Lore has it that American Chestnut made up 3/4 of the trees here in Ky. They used to gather the nuts every fall and ship them by the train load (entire trains dedicated to chestnuts) to Louisville where they would be distributed throughout this country and others. They were considered very valuable...probably about like pecans are considered today. I allways wanted to try them. The Chinese varieties I've tried didn't seem all that notable. My uncle claims that the American Chestnut was much better. There was a large dead tree laying out in my neighbor's field. The boule must have been 7-8' across at it's narrowest point (wolf tree shape.) It was a monster and we always used it as a navigation landmark. When I was a teenager my neighbor told me it was a chestnut. At that time none of us realized it was still valuable and would have yielded a lot of valuable lumber.


----------



## Roger Newby (May 26, 2009)

As I recall reading, the pioneers would cut off slices of the big logs to use as wagon wheels for the ox carts.
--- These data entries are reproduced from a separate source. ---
Lemma delete_then_get_witness :
  ∃ d',
    delete_job_template db_three 2 = (true, d')
    ∧ get_job_template d' 2 = None
    ∧ get_job_template d' 4 = get_job_template db_three 4
    ∧ delete_job_template d' 2 = (false, d').
Proof.
  destruct (delete_then_get db_three 2 _ db_three_wf eq_refl)
    as (d' & Hdel & Hgone & Hother & _ & Hagain).
  exists d'. split; [exact Hdel|]. split; [exact Hgone|].
  split; [apply Hother; discriminate|exact Hagain].
Defined.

(** X7: the two ways the repository has of asking whether a key is stored
    agree: [exists], which counts the matching rows, answers true exactly
    when [get_by_id], which takes the first one, finds a row. *)
Theorem exists_iff_get_by_id (d : db) (i : Z) :
  exists_ d i = true ↔ is_Some (get_by_id d i).
Proof.
  unfold exists_, get_by_id. induction (rows d) as [|t l IH]; cbn.
  - split; [discriminate|intros [? ?]; discriminate].
  - destruct (Z.eqb (id t) i); cbn.
    + split; [eauto|intros _]. apply Z.ltb_lt. lia.
    + exact IH.
Qed.

End RoundTripFacts.

(** ** Dispatcher: shape of every result *)

Section DispatchShapeFacts.
Import Dispatcher.

(** X8: every dispatch returns a mapping with a boolean [success] field,
    and never raises.  The field is true exactly for the registered type
    ["example"]; then the mapping echoes the schedule and job-run ids and
    its [job_parameters] and [target_devices] are a dict and a list even
    when the caller passed [None]; otherwise it carries the error text
    naming the job type. *)
Theorem execute_job_type_shape (job_type : string) (a : job_args) :
  ∃ r b,
    execute_job_type job_type a = Returns r
    ∧ dict_get r "success" = Some (PBool b)
    ∧ (b = true ↔ job_type = "example")
    ∧ (b = true →
       dict_get r "schedule_id" = Some (opt_int (schedule_id a))
       ∧ dict_get r "job_run_id" = Some (opt_int (job_run_id a))
       ∧ (∃ p, dict_get r "job_parameters" = Some (PDict p)
               ∧ (job_parameters a = None → p = []))
       ∧ (∃ l, dict_get r "target_devices" = Some (PList l)
               ∧ (target_devices a = None → l = [])))
    ∧ (b = false →
       dict_get r "error" = Some (PStr ("Unknown job type: " +:+ job_type))).
Proof.
  pose proof (job_executors_lookup job_type) as Hl.
  unfold execute_job_type, executor in *. rewrite Hl.
  destruct (decide (job_type = "example")) as [->|Hne].
  - eexists _, true. split; [reflexivity|]. split; [reflexivity|].
    split; [done|]. split; [|discriminate].
    intros _. cbn. split; [reflexivity|]. split; [reflexivity|].
    split; eexists; (split; [reflexivity|by intros ->]).
  - eexists _, false. split; [reflexivity|]. split; [reflexivity|].
    split; [split; [discriminate|contradiction]|].
    split; [discriminate|reflexivity].
Qed.

End DispatchShapeFacts.

(** ** Queue control plane: purging one queue *)

Section PurgeQueueFacts.
Import CeleryStatus QueueAdmin.
Variable broker : Type.
Variable acquire : broker → option exn.
Variable purge : Queue → broker → outcome (option Z) * broker.

Lemma assoc_get_none {A} (d : list (string * A)) (k : string) :
  assoc_get d k = None ↔ k ∉ map fst d.
Proof.
  induction d as [|[k' v] d IH]; cbn.
  - split; [intros _ H; inversion H|reflexivity].
  - destruct (String.eqb_spec k' k) as [->|Hne].
    + split; [discriminate|]. intros H. exfalso. apply H. by left.
    + rewrite IH, not_elem_of_cons. naive_solver.
Qed.

(** X9: purging a queue that is not configured is refused with status 404
    naming the queue, before a connection is asked for: the broker is left
    as it was whether or not it can be reached.  For a configured queue a
    broker that cannot be reached gives status 500 and again no change. *)
Theorem purge_queue_refusals
    (conf_task_queues : option (list (string * pydict)))
    (queue_name : string) (b : broker) :
  (queue_name ∉ map fst (default [] conf_task_queues) →
     purge_queue broker acquire purge conf_task_queues queue_name b
     = (Raises (HTTPException 404 ("Queue '" +:+ queue_name +:+ "' not found")),
        b))
  ∧ (queue_name ∈ map fst (default [] conf_task_queues) →
     ∀ msg, acquire b = Some (BrokerError msg) →
       purge_queue broker acquire purge conf_task_queues queue_name b
       = (Raises (HTTPException 500 ("Failed to purge queue: " +:+ msg)), b)).
Proof.
  unfold purge_queue. split.
  - intros Hnot. apply assoc_get_none in Hnot. by rewrite Hnot.
  - intros Hin msg He.
    destruct (assoc_get _ queue_name) as [cfg|] eqn:E.
    + by rewrite He.
    + apply assoc_get_none in E. contradiction.
Qed.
I saw some old stumps around Mammoth Cave, KY. that were 4-5 feet across and were refered to as medium Sure would have liked to seen one of them on the hoof.


----------



## roughhewn (Nov 30, 2009)

4.50/bf is an excellent price. AC is very rare, as everyone has been saying, and wood without worm holes is even more rare. 

They are growing blight resistant Chestnut. It is a cross between Chinese and American, mainly for shade and ornament...not sure what the wood will be like.


----------



## 12penny (Nov 21, 2008)

My guy gets $4.50 bf for 4/4 new growth and up to 7.95 for 4/4 old growth. If it were me I'd at least look at it. Nice stuff. Very warm color.


----------